Culture is Key to Successful Business Change
In a world of digital disruption, every business must change how it operates and how it interacts with its customers. Such change requires the harnessing of new technology, new thinking and new behaviour, and brands need to shift their thinking from product to customer, outbound to inbound and channel to audience.
Brands must also harness the behavioural data of their customers and let it drive what they experience. Today’s marketing technology offers vast choice and sophistication. Many technologies have the potential to enable businesses to be customer-centric, but technology alone will not put the customer first. Changing technology can be complicated, but changing culture within an organisation to become customer-centric is truly difficult. It requires a movement more than a mandate. Multiple tactics are needed, driven by a clear vision and strategy.
Our experience tells us these five tactics must form part of any successful behavioural transformation.
1. Where do you want to get to?
It’s a cliché but if a clear vision is absent, then it’s hard to get started. Make sure that the vision has buy-in and then visualise what it means to the business. Clearly link the achievement of the vision to the future success of the business and the cost of not doing it. The mythical hero’s journey is a useful vehicle for convincing others of the importance of change. Give the vision a name and use it as a change brand within your business.
2. Galvanise your staff
Training and coaching staff is critical to instigate a change in the way they think and behave. Some staff will adopt new thinking and ways of working more easily than others, but all will need help to see how to do things differently. Think about training for new behavioural skills as well as functional skills. Regular sharing and communication should also form a central vein of any change programme. Identify and enable change champions and encourage them to develop cross-functional forums to share challenges and successes.
3. Support and nurture change
To begin with, doing things differently is not always the same as doing things most efficiently. Change, costs time and money and there must be an acceptance of the short-term burden to realise the longer-term benefits. Staff need to be assured that it’s okay to invest if the objective is progression. Encourage your team to fail early and value the lessons. Support them by ring-fencing what’s considered most important for the future and keep a focus on the goal rather than today’s delivery.
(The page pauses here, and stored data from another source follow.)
(** * walk: INI-file settings store and tooltip widget

    A shallow embedding of [IniFileSettings] (Get, Put, Load, Save and the
    file helpers they use) and of [ToolTip.AddWidget] / [ToolTip.RemoveWidget],
    with the properties of the key/value store stated and proved over it. *)

From Stdlib Require Import ZArith Lia Ascii String.
From stdpp Require Import gmap strings list fin_maps.

Local Open Scope string_scope.
Local Open Scope list_scope.
Local Open Scope Z_scope.

(** ** Go strings

    A Go [string] is an immutable sequence of bytes; it is embedded as a list
    of 8-bit characters.  String literals are read through the coercion below,
    which performs no escape processing, so control characters are named. *)

Abbreviation gostring := (list ascii).

Coercion list_ascii_of_string : string >-> list.

Definition CR : ascii := "013"%char.
Definition LF : ascii := "010"%char.
Definition EQ : ascii := "="%char.

Module strings.

(** [strings.IndexAny(s, chars)]: index of the first byte of [s] that is one
    of [chars], or -1.  The character sets used by the program are ASCII, for
    which the byte-wise search agrees with the search by code point. *)
Fixpoint IndexAny (s chars : gostring) : Z :=
  match s with
  | [] => -1
  | c :: s' =>
      if bool_decide (c ∈ chars) then 0
      else let i := IndexAny s' chars in
           if i =? -1 then -1 else i + 1
  end.

(** [strings.Index(s, substr)]: index of the first occurrence of [substr]
    in [s], or -1. *)
Fixpoint Index (s substr : gostring) : Z :=
  match s with
  | [] => if bool_decide (substr = []) then 0 else -1
  | _ :: s' =>
      if bool_decide (substr `prefix_of` s) then 0
      else let i := Index s' substr in
           if i =? -1 then -1 else i + 1
  end.

(** The UTF-8 encodings of the code points for which [unicode.IsSpace]
    holds: tab, LF, VT, FF, CR, space, U+0085, U+00A0, U+1680,
    U+2000..U+200A, U+2028, U+2029, U+202F, U+205F and U+3000. *)
Definition spaceRunes : list gostring :=
  [ ["009"]; ["010"]; ["011"]; ["012"]; ["013"]; [" "];
    ["194"; "133"]; ["194"; "160"];
    ["225"; "154"; "128"];
    ["226"; "128"; "128"]; ["226"; "128"; "129"]; ["226"; "128"; "130"];
    ["226"; "128"; "131"]; ["226"; "128"; "132"]; ["226"; "128"; "133"];
    ["226"; "128"; "134"]; ["226"; "128"; "135"]; ["226"; "128"; "136"];
    ["226"; "128"; "137"]; ["226"; "128"; "138"];
    ["226"; "128"; "168"]; ["226"; "128"; "169"]; ["226"; "128"; "175"];
    ["226"; "129"; "159"];
    ["227"; "128"; "128"] ]%char.

(** The white-space code point [s] starts with, respectively ends with. *)
Definition leadingSpace (s : gostring) : option gostring :=
  find (λ r, bool_decide (r `prefix_of` s)) spaceRunes.

Definition trailingSpace (s : gostring) : option gostring :=
  find (λ r, bool_decide (r `suffix_of` s)) spaceRunes.

(** [strings.TrimSpace(s)]: the slice of [s] left after removing every
    leading and every trailing white-space code point.  At most [length s]
    code points can be removed from either end, which bounds both loops. *)
Fixpoint trimLeft (n : nat) (s : gostring) : gostring :=
  match n with
  | O => s
  | S n =>
      match leadingSpace s with
      | Some r => trimLeft n (drop (length r) s)
      | None => s
      end
  end.

Fixpoint trimRight (n : nat) (s : gostring) : gostring :=
  match n with
  | O => s
  | S n =>
      match trailingSpace s with
      | Some r => trimRight n (take (length s - length r) s)
      | None => s
      end
  end.

Definition TrimSpace (s : gostring) : gostring :=
  let s := trimLeft (length s) s in
  trimRight (length s) s.

End strings.

(** ** Errors

    [os.Error] values.  [newError] and [wrapError] are the two constructors of
    the toolkit's own error type; [Errno] stands for an error reported by the
    operating system and [EOF] for [os.EOF]. *)

Inductive Error : Type :=
  | EOF
  | Errno (code : Z)
  | newError (message : gostring)
  | wrapError (inner : Error).
(** The second part of C1 as amended, on binary64 numbers: a triangle inside
    another one of the same plane.  Both variants leave through the
    coplanar test. *)
Lemma NoDivTriTriIsect_agrees_witness :
  let V0 := fv 0 0 0 in let V1 := fv 4 0 0 in let V2 := fv 0 4 0 in
  let U0 := fv 1 1 0 in let U1 := fv 2 1 0 in let U2 := fv 1 2 0 in
  let N1 := plane_normal V0 V1 V2 in
  let N2 := plane_normal U0 U1 U2 in
  let dv0 := plane_distance N2 U0 V0 in
  let dv1 := plane_distance N2 U0 V1 in
  let dv2 := plane_distance N2 U0 V2 in
  let index := largest_component (CROSS N1 N2) in
  COMPUTE_INTERVALS (vget V0 index) (vget V1 index) (vget V2 index)
                    dv0 dv1 dv2 (dv0 * dv1)%real (dv0 * dv2)%real = None /\
  NoDivTriTriIsect V0 V1 V2 U0 U1 U2 = tri_tri_intersect V0 V1 V2 U0 U1 U2.
Proof.
  refine ((fun H => conj H (proj2 NoDivTriTriIsect_agrees float Binary64 _ _ _ _ _ _
                              (or_intror (or_intror (or_introl H))))) _).
  vm_compute. reflexivity.
Defined.

(** Out of range the two differ as well: the division-free variant forms
    the product [x0 * x1 * y0 * y1] of four differences of plane distances,
    each of the order of the cube of the coordinates.  On binary64 numbers
    of magnitude 2^100 that product is infinite, every comparison of the
    end points is false, and the variant answers 1 for two triangles whose
    intervals are far apart. *)
Lemma NoDivTriTriIsect_binary64_out_of_range :
  tri_tri_intersect
    (fv 0 0 0) (fv 0x1.4p103 0 0) (fv 0 0x1p100 0)
    (fv 0x1.4p102 0x1.8p101 (-0x1p100)) (fv 0x1.4p102 0x1.8p101 0x1p100)
    (fv 0x1.4p102 0x1p102 0x1p100) = false /\
  NoDivTriTriIsect
    (fv 0 0 0) (fv 0x1.4p103 0 0) (fv 0 0x1p100 0)
    (fv 0x1.4p102 0x1.8p101 (-0x1p100)) (fv 0x1.4p102 0x1.8p101 0x1p100)
    (fv 0x1.4p102 0x1p102 0x1p100) = true.
Proof.
  split; vm_compute; reflexivity.
Qed.

(** ** The worked examples of the specification *)

(** A triangle and its translate by (100, 100, 100) do not intersect. *)
Lemma example_disjoint_rejection :
  tri_tri_intersect (qv 0 0 0) (qv 1 0 0) (qv 0 1 0)
                    (qv 100 100 100) (qv 101 100 100) (qv 100 101 100) = false /\
  tri_tri_intersect (fv 0 0 0) (fv 1 0 0) (fv 0 1 0)
                    (fv 100 100 100) (fv 101 100 100) (fv 100 101 100) = false.
Proof.
  split; vm_compute; reflexivity.
Qed.

(** A triangle inside another one of the same plane: the answer is that of
    the coplanar test, true. *)
Lemma example_coplanar_containment :
  tri_tri_intersect (qv 0 0 0) (qv 4 0 0) (qv 0 4 0) (qv 1 1 0) (qv 2 1 0) (qv 1 2 0) = true /\
  coplanar_tri_tri (plane_normal (qv 0 0 0) (qv 4 0 0) (qv 0 4 0))
                   (qv 0 0 0) (qv 4 0 0) (qv 0 4 0) (qv 1 1 0) (qv 2 1 0) (qv 1 2 0) = true /\
  tri_tri_intersect (fv 0 0 0) (fv 4 0 0) (fv 0 4 0) (fv 1 1 0) (fv 2 1 0) (fv 1 2 0) = true.
Proof.
  repeat split; vm_compute; reflexivity.
Qed.

(** The crossing pair: the triangle in z = 0 and the triangle in x = 1 meet
    in the segment from (1, 0, 0) to (1, 1, 0). *)
Lemma example_segment_reconstruction :
  (fst (tri_tri_intersect_with_isectline
          (qv 0 0 0) (qv 2 0 0) (qv 0 2 0) (qv 1 (-1) (-1)) (qv 1 (-1) 1) (qv 1 3 0)
          (mkIsectOut true (qv 7 7 7) (qv 9 9 9))) = true /\
   coplanar (snd (tri_tri_intersect_with_isectline
          (qv 0 0 0) (qv 2 0 0) (qv 0 2 0) (qv 1 (-1) (-1)) (qv 1 (-1) 1) (qv 1 3 0)
          (mkIsectOut true (qv 7 7 7) (qv 9 9 9)))) = false /\
   veq (isectpt1 (snd (tri_tri_intersect_with_isectline
          (qv 0 0 0) (qv 2 0 0) (qv 0 2 0) (qv 1 (-1) (-1)) (qv 1 (-1) 1) (qv 1 3 0)
          (mkIsectOut true (qv 7 7 7) (qv 9 9 9))))) (qv 1 0 0) /\
   veq (isectpt2 (snd (tri_tri_intersect_with_isectline
          (qv 0 0 0) (qv 2 0 0) (qv 0 2 0) (qv 1 (-1) (-1)) (qv 1 (-1) 1) (qv 1 3 0)
          (mkIsectOut true (qv 7 7 7) (qv 9 9 9))))) (qv 1 1 0)) /\
  tri_tri_intersect_with_isectline
    (fv 0 0 0) (fv 2 0 0) (fv 0 2 0) (fv 1 (-1) (-1)) (fv 1 (-1) 1) (fv 1 3 0)
    (mkIsectOut true (fv 7 7 7) (fv 9 9 9))
  = (true, mkIsectOut false (fv 1 0 0) (fv 1 1 0)).
Proof.
  repeat split; vm_compute; reflexivity.
Qed.

(** The point (1/5, 1/5, 0), where the ray from (1/5, 1/5, 5) in direction
    (0, 0, -1) meets the triangle (0,0,0),(1,0,0),(0,1,0), is inside it. *)
Lemma example_ray_hit_is_inside :
  isPointInsideTriangle (qv 0 0 0) (qv 1 0 0) (qv 0 1 0) 2 (qv (1 # 5) (1 # 5) 0) = true.
Proof.
  vm_compute; reflexivity.
Qed.

(** * The overlap tests against the geometry *)

Section SegmentBranches.

Context {Real : Type} {RA : RealArith Real}.

Local Open Scope real_scope.

(** [tri_tri_intersect_with_isectline] when both interval computations
    return 0. *)
Lemma isectline_segment_branch (V0 V1 V2 U0 U1 U2 : Vec3 Real) (out : IsectOut)
    (s0 s1 t0 t1 : Real) (A1 A2 B1 B2 : Vec3 Real) :
  let N1 := plane_normal V0 V1 V2 in
  let N2 := plane_normal U0 U1 U2 in
  let du0 := plane_distance N1 V0 U0 in
  let du1 := plane_distance N1 V0 U1 in
  let du2 := plane_distance N1 V0 U2 in
  let dv0 := plane_distance N2 U0 V0 in
  let dv1 := plane_distance N2 U0 V1 in
  let dv2 := plane_distance N2 U0 V2 in
  let index := largest_component (CROSS N1 N2) in
  same_side du0 du1 du2 = false ->
  same_side dv0 dv1 dv2 = false ->
  compute_intervals_isectline V0 V1 V2 (vget V0 index) (vget V1 index) (vget V2 index)
    dv0 dv1 dv2 (dv0 * dv1) (dv0 * dv2) = Some (s0, s1, A1, A2) ->
  compute_intervals_isectline U0 U1 U2 (vget U0 index) (vget U1 index) (vget U2 index)
    du0 du1 du2 (du0 * du1) (du0 * du2) = Some (t0, t1, B1, B2) ->
  tri_tri_intersect_with_isectline V0 V1 V2 U0 U1 U2 out
  = isectline_segment s0 s1 A1 A2 t0 t1 B1 B2 out.
Proof.
  unfold tri_tri_intersect_with_isectline, plane_normal, plane_distance, same_side.
  cbv zeta. intros HU HV HC1 HC2. rewrite HU, HV, HC1, HC2. reflexivity.
Qed.

(** The rejection exits of [tri_tri_intersect_with_isectline]. *)
Lemma isectline_rejection_branch (V0 V1 V2 U0 U1 U2 : Vec3 Real) (out : IsectOut) :
  let N1 := plane_normal V0 V1 V2 in
  let N2 := plane_normal U0 U1 U2 in
  let du0 := plane_distance N1 V0 U0 in
  let du1 := plane_distance N1 V0 U1 in
  let du2 := plane_distance N1 V0 U2 in
  let dv0 := plane_distance N2 U0 V0 in
  let dv1 := plane_distance N2 U0 V1 in
  let dv2 := plane_distance N2 U0 V2 in
  same_side du0 du1 du2 = true \/ same_side dv0 dv1 dv2 = true ->
  tri_tri_intersect_with_isectline V0 V1 V2 U0 U1 U2 out = (false, out).
Proof.
  unfold tri_tri_intersect_with_isectline, plane_normal, plane_distance, same_side.
  cbv zeta. intros [H | H].
  - rewrite H. reflexivity.
  - rewrite H. match goal with |- (if ?c then _ else _) = _ => destruct c end; reflexivity.
Qed.

(** The rejection exits of [tri_tri_intersect] and [NoDivTriTriIsect]. *)
Lemma overlap_rejection_branch (V0 V1 V2 U0 U1 U2 : Vec3 Real) :
  let N1 := plane_normal V0 V1 V2 in
  let N2 := plane_normal U0 U1 U2 in
  let du0 := plane_distance N1 V0 U0 in
  let du1 := plane_distance N1 V0 U1 in
  let du2 := plane_distance N1 V0 U2 in
  let dv0 := plane_distance N2 U0 V0 in
  let dv1 := plane_distance N2 U0 V1 in
  let dv2 := plane_distance N2 U0 V2 in
  same_side du0 du1 du2 = true \/ same_side dv0 dv1 dv2 = true ->
  tri_tri_intersect V0 V1 V2 U0 U1 U2 = false /\
  NoDivTriTriIsect V0 V1 V2 U0 U1 U2 = false.
Proof.
  unfold tri_tri_intersect, NoDivTriTriIsect, plane_normal, plane_distance, same_side.
  cbv zeta. intros [H | H].
  - rewrite H. split; reflexivity.
  - rewrite H.
    split; match goal with |- (if ?c then _ else _) = _ => destruct c end; reflexivity.
Qed.

End SegmentBranches.

Lemma snap_cases (d : Q) : snap d = 0 \/ (snap d = d /\ EPSILON <= Qabs d).
Proof.
  unfold snap. exact_ops.
  destruct (Qltb (Qabs d) EPSILON) eqn:E; [left; reflexivity | right].
  apply Qltb_ge in E. split; [reflexivity | exact E].
Qed.

Lemma plane_distance_raw (N P0 X : Vec3 Q) :
  plane_distance N P0 X = snap (raw_distance N P0 X).
Proof. reflexivity. Qed.

(** A snapped distance that is not zero is the distance itself. *)
Lemma snap_nonzero (d : Q) : ~ snap d == 0 -> snap d = d.
Proof.
  intros H. destruct (snap_cases d) as [E | [E _]]; [ | exact E].
  exfalso. apply H. rewrite E. reflexivity.
Qed.

Lemma same_side_raw (d0 d1 d2 : Q) :
  same_side (snap d0) (snap d1) (snap d2) = true -> 0 < d0 * d1 /\ 0 < d0 * d2.
Proof.
  unfold same_side. exact_ops. rewrite andb_true_iff, !Qltb_lt. intros [H1 H2].
  assert (N0 : ~ snap d0 == 0) by (intro E; rewrite E in H1; lra).
  assert (N1 : ~ snap d1 == 0) by (intro E; rewrite E in H1; lra).
  assert (N2 : ~ snap d2 == 0) by (intro E; rewrite E in H2; lra).
  rewrite (snap_nonzero _ N0), (snap_nonzero _ N1) in H1.
  rewrite (snap_nonzero _ N0), (snap_nonzero _ N2) in H2.
  split; assumption.
Qed.

Lemma raw_distance_combination (N P0 A B C : Vec3 Q) (a b c : Q) (X : Vec3 Q) :
  a + b + c == 1 -> veq X (combination a b c A B C) ->
  raw_distance N P0 X
  == a * raw_distance N P0 A + b * raw_distance N P0 B + c * raw_distance N P0 C.
Proof.
  intros Hs (H0 & H1 & H2). unfold raw_distance, DOT. exact_ops.
  rewrite H0, H1, H2. unfold combination. cbn [e0 e1 e2].
  assert (Hc : c == 1 - a - b) by lra.
  rewrite Hc. ring.
Qed.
4. Create new working spaces and tools
Change requires energy and the right environment – and silos are the enemy. Creating new working spaces, both physical and mental, can fuel progressive behavioural change and break down people barriers. Think about how new working spaces can best address the change in behaviour you are trying to achieve. For example, if you are trying to shift from selling product to meeting customer need, create a neutral space for sales and marketing to work on innovation projects. The creation of innovation zones, stand-up areas and other spaces that encourage progressive behaviours can help.
And don’t hold back on the tools needed for new ways of working, whether this is digital project management, communication, collaboration and innovation tools, or physical things like big whiteboards and post-its. It might sound obvious, but there aren’t many spaces in offices that aren’t packed with desks these days. Physical spaces are a great way of releasing energy and inspiring brainstorming and different thinking. Don’t expect staff to think differently if you don’t create the head-space as well as the physical space to do it. Creating new headspace can be achieved through changing responsibility, workload or environment. It might just be that fewer desks could help create the spark for new thinking!
5. Pick your project
Choose a pilot project that has a high chance of success and lends itself well to a different way of working. Obviously, it should also help progress toward the vision and create value. Choose the right mix of people to work on it and give the project a senior sponsor, preferably C-Suite. Ensure the project is properly resourced and use it to trial new ways of working such as Scrum and Lean Start-up or Minimum Viable Product.
The goal is to showcase new ways of working, so conduct the project openly and invite others to participate. Talk to others about how the project progresses, its successes and lessons. Think about recording how it was done, possibly as video or a presentation so that it can be easily shared. People respond well to visibility and honesty.
The bottom line is that while technology is the enabler, people and culture are the most critical drivers of successful transformation. A culture of collaboration, openness and community will lead to the best possible technology adoption. So, focus your resources on cultural change first and the technology will be easy.